▽
(* ===== verification/Wire.v ===== *)
(** * Wire: the messages between QEMU and the isolate stub

    The structures of [src/common/nvkvm_isolate_proto.h] as both sides use them:
    the commands QEMU builds in [src/qemu/nvkvm_isolate.c] against the fields the
    stub's handlers read out of its command union, and the responses the stub
    builds in [src/stub/nvkvm_stub.c] against the fields QEMU's reader thread
    takes.  On top, an ioctl from QEMU's caller through both processes and back,
    over the models of [StubReader] and [IsoReader]. *)
From S2P Require Import Prelude Bytes Abi Ring StubJob StubRing StubTable StubReader StubFds IsoReader.

Module Wire.
Import StubJob StubTable StubReader.

(** ** Structures: width and value of each field *)
Definition pack (fs : list (nat * Z)) : list Z := concat ((fun f => le_bytes (fst f) (snd f)) <$> fs).
Definition w4 (l : list Z) : list (nat * Z) := pair 4%nat <$> l.
Definition w8 (l : list Z) : list (nat * Z) := pair 8%nat <$> l.

(** The field of width [n] at offset [off]. *)
Fixpoint field (n : nat) (off : Z) (fs : list (nat * Z)) : option Z :=
  match fs with
  | [] => None
  | (w, v) :: fs =>
      if off =? 0 then if Nat.eqb w n then Some v else None
      else if off <? Z.of_nat w then None else field n (off - Z.of_nat w) fs
  end.

Definition fits (f : nat * Z) : Prop := 0 <= snd f < 256 ^ Z.of_nat (fst f).

(** ** Commands *)

(** What a caller of [nvkvm_isolate_*] asks for. *)
Inductive call :=
| CReceive (handle dev fd : Z) | CClose (handle : Z)
| CIoctl (handle cmd flags txn abi : Z) (p a : list Z)
| CMmap (handle va len off prot flags : Z) | CMunmap (va len : Z)
| CPoll (handle events : Z) | CUnpoll (handle : Z)
| COpen (handle dev flags txn : Z)
| CRealize (mode prot flags len hint off : Z) (state intent : list Z)
| CInterrupt (target : Z) | CRing (fd : Z) | CLoop (idle : Z)
| CPresent (handle gem txn : Z) | CXiso (handle txn fd : Z) | CWindow.

Definition NVKVM_RING_DEFAULT_BYTES : Z := 64 * 1024.
Definition ring_region : Z := page_up (Ring.nvkvm_ring_region_size NVKVM_RING_DEFAULT_BYTES).

(** The structure each function fills. *)
Definition cmd_receive_fd (handle dev : Z) := w4 [1; handle; dev; 0].
Definition cmd_close_fd (handle : Z) := w4 [2; handle].
Definition cmd_ioctl (handle cmd psize asize flags txn abi : Z) := w4 [3; handle; cmd; psize; asize; flags; txn; abi].
Definition cmd_mmap (handle va len off prot flags : Z) := w4 [4; handle] ++ w8 [va; len; off] ++ w4 [prot; flags].
Definition cmd_munmap (va len : Z) := w4 [5; 0] ++ w8 [va; len].
Definition cmd_poll (handle events : Z) := w4 [6; handle; events; 0].
Definition cmd_unpoll (handle : Z) := w4 [7; handle].
Definition cmd_open_device (handle dev flags txn : Z) := w4 [9; handle; dev; flags; txn; 0].
Definition cmd_realize (mode ssize isize prot flags len hint off : Z) :=
  w4 [10; 0; mode; ssize; isize; prot; flags; 0] ++ w8 [len; hint; off].
Definition cmd_interrupt (target : Z) := w4 [11; target].
Definition cmd_setup_ring := w4 [12; u32 ring_region; 0; u32 (Ring.nvkvm_ring_resp_off NVKVM_RING_DEFAULT_BYTES); NVKVM_RING_DEFAULT_BYTES; 0].
Definition cmd_enter_loop (idle : Z) := w4 [13; idle].
Definition cmd_present (handle gem txn : Z) := w4 [14; handle; gem; txn].
Definition cmd_xiso (handle txn : Z) := w4 [15; handle; txn; 0].
Definition cmd_window_info := w4 [16; 0].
△
- Exercise description -
Your task is to say how many lines in the entries above contain the word "width". Please write only the number.

- Response box -
2